───KINGの人達と居るってことはそういう事なの。もしかしたら一緒に居るところを見られて、リリが危険な目に遭うかもしれない。ほんとにあの人達が居る世界はそういう世界なの。冗談じゃ済まされない、ほんとに危ない世界。だから私は、耳にタコが出来たって、何回でも言う。お願いだから、絶対に1人にはならないで。
懇願するように、でもほんとにわたしのことを心配して言ってくれるえりに感謝しつつその言葉がずっと頭の中を離れなかった。
喉が渇いたから、と自販機にジュースを買いに行ってしまったえり。
1人になるな、って言っといてさっそく1人とは…。学校だから大丈夫、なのかな?
「危険な目、か…」
いつか、ほんとにそんな日が来てしまうんだろうか。

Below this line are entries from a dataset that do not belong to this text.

Lemma parses_dec d : parses d ∨ ¬ parses d.
Proof.
  destruct d as [s|]; [|by left].
  destruct (to_datetime s) as [z|] eqn:E.
  - left. intros ? [= <-]. by rewrite E.
  - right. intros H. destruct (H s eq_refl) as [z Hz]. congruence.
Qed.

Lemma Exists_first {A} (P : A → Prop) (l : list A) :
  (∀ x, P x ∨ ¬ P x) → Exists P l →
  ∃ before r after,
    l = before ++ r :: after ∧ Forall (fun x => ¬ P x) before ∧ P r.
Proof.
  intros Hdec. induction l as [|x l IH]; intros Hex.
  - by apply Exists_nil in Hex.
  - destruct (Hdec x) as [Hx|Hx].
    + by exists [], x, l.
    + apply Exists_cons in Hex as [Hex|Hex]; [done|].
      destruct (IH Hex) as (before & r & after & -> & Hb & Hr).
      exists (x :: before), r, after. split; [done|].
      split; [by constructor|done].
Qed.

(** X20. With query values as [parse_qs] gives them, and Timestamps
    that, where they parse, are not of the other kind (with or without a
    time zone) than a date of the query, a GET does not raise: it is
    answered with 400 and the bytes of [{"error": "Invalid date format"}]
    exactly when a date of the query does not parse or, the dates parsing
    and one being supplied, a review that passes the location filter has
    a Timestamp that does not parse; in every other case it is answered
    with 200. *)
Theorem get_400_exactly_when environ world reviews
    t location start_date end_date :
  REQUEST_METHOD environ = "GET" →
  query_fields environ = (t, inr (location, start_date, end_date)) →
  query_value start_date → query_value end_date →
  (∀ r ts b, r ∈ filter_location location reviews →
             to_datetime (Timestamp r) = Some ts →
             bound start_date = Some b ∨ bound end_date = Some b →
             mixed ts b = false) →
  ((¬ parses start_date ∨ ¬ parses end_date
    ∨ (truthy start_date || truthy end_date = true
       ∧ Exists (fun r => to_datetime (Timestamp r) = None)
                (filter_location location reviews)))
   ∧ ∃ tr,
       call environ world reviews
       = (tr,
          Responded
            {| status := "400 Bad Request";
               headers := [("Content-Type", "application/json")];
               body := [json_text "{'error': 'Invalid date format'}"] |},
          reviews))
  ∨ ((parses start_date ∧ parses end_date
      ∧ (truthy start_date || truthy end_date = true →
         Forall timestamp_parses (filter_location location reviews)))
     ∧ ∃ tr filtered,
         call environ world reviews
         = (tr, Responded (ok_response filtered), reviews)
         ∧ status (ok_response filtered) = "200 OK").
Proof.
  intros Hm Hq Hqs Hqe Hmix.
  assert (∀ tf, filter_reviews location start_date end_date reviews
                = (tf, inl ValueError) →
          ∃ tr, call environ world reviews
                = (tr,
                   Responded
                     {| status := "400 Bad Request";
                        headers := [("Content-Type", "application/json")];
                        body :=
                          [json_text "{'error': 'Invalid date format'}"] |},
                   reviews)) as H400.
  { intros tf Hf. exists tf.
    rewrite <- error_body_invalid_date, <- bad_request_bytes.
    by eapply GET_ValueError. }
  assert (∀ tf filtered,
            filter_reviews location start_date end_date reviews
            = (tf, inr filtered) →
            ∃ tr filtered',
              call environ world reviews
              = (tr, Responded (ok_response filtered'), reviews)
              ∧ status (ok_response filtered') = "200 OK") as H200.
  { intros tf filtered Hf. eexists _, filtered.
    split; [by eapply GET_filtered|done]. }
  assert (∀ s, (start_date = Some s ∨ end_date = Some s) → s ≠ "" →
               truthy start_date || truthy end_date = true) as Hactive.
  { intros s [-> | ->] Hs%truthy_Some; rewrite Hs;
      [done|by rewrite orb_true_r]. }
  assert (∀ r, r ∈ filter_location location reviews →
               is_Some (to_datetime (Timestamp r)) →
               comparable (bound start_date) r
               ∧ comparable (bound end_date) r) as Hcomparable.
  { intros r Hr [ts Hts].
    split; exists ts; (split; [done|]); intros b Hb;
      eapply Hmix; eauto. }
  assert (∀ r : Review, to_datetime (Timestamp r) = None
                        ∨ to_datetime (Timestamp r) ≠ None) as Hdec.
  { intros r. destruct (to_datetime (Timestamp r)); [by right|by left]. }
  destruct (parses_dec start_date) as [Hs|Hs].
  - destruct (parses_dec end_date) as [He|He].
    + destruct (truthy start_date || truthy end_date) eqn:Hd.
      * destruct (decide (Forall (fun r => is_Some (to_datetime (Timestamp r)))
                                 (filter_location location reviews)))
          as [Hall|Hsome].
        -- right. split; [done|].
           destruct (filter_dates_ok to_datetime start_date end_date
                       (filter_location location reviews) Hqs Hqe Hs He)
             as [tr Hf].
           { intros _. apply Forall_forall. intros r Hr.
             apply Hcomparable; [done|].
             rewrite Forall_forall in Hall. by apply Hall. }
           eapply H200. unfold filter_reviews. rewrite Hd. exact Hf.
        -- left. apply not_Forall_Exists in Hsome; [|apply _].
           assert (Exists (fun r => to_datetime (Timestamp r) = None)
                          (filter_location location reviews)) as Hex.
           { eapply Exists_impl; [exact Hsome|]. intros r Hr. simpl in Hr.
             by apply eq_None_not_Some. }
           split; [by right; right|].
           destruct (Exists_first _ _ Hdec Hex)
             as (before & r & after & Hl & Hb & Hr).
           destruct (filter_dates_unparseable to_datetime start_date
                       end_date before r after Hqs Hqe Hs He Hd)
             as [tr Hf]; [|done|].
           { apply Forall_forall. intros x Hx.
             apply Hcomparable.
             - rewrite Hl. apply elem_of_app. by left.
             - rewrite Forall_forall in Hb.
               by apply not_eq_None_Some, Hb. }
           eapply H400. unfold filter_reviews. rewrite Hd, Hl. exact Hf.
      * right. split; [done|].
        eapply H200. unfold filter_reviews. rewrite Hd. reflexivity.
    + left. split; [by right; left|].
      destruct (not_parses_bad _ Hqe He) as (s & -> & Hne & Hbad).
      destruct (filter_dates_bad_parameter to_datetime start_date (Some s)
                  (filter_location location reviews)) as (tr & Hf & _).
      { right. by exists s. }
      eapply H400. unfold filter_reviews.
      rewrite (Hactive s) by auto. exact Hf.
  - left. split; [by left|].
    destruct (not_parses_bad _ Hqs Hs) as (s & -> & Hne & Hbad).
    destruct (filter_dates_bad_parameter to_datetime (Some s) end_date
                (filter_location location reviews)) as (tr & Hf & _).
    { left. by exists s. }
    eapply H400. unfold filter_reviews.
    rewrite (Hactive s) by auto. exact Hf.
Qed.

いや、来ない方がいいに決まってる。わたしだって出来れば、痛い思いも怖い思いもしたくない。
ただただ自分の分からない世界のことに、不安を覚えどうしようもなくソワソワした。
「リリ、お待たせ」
「あ、うん」
ドクドク、とうるさく脈打つ心臓にふぅと小さく息を吐いた。
今ここに来たのがえりでよかった。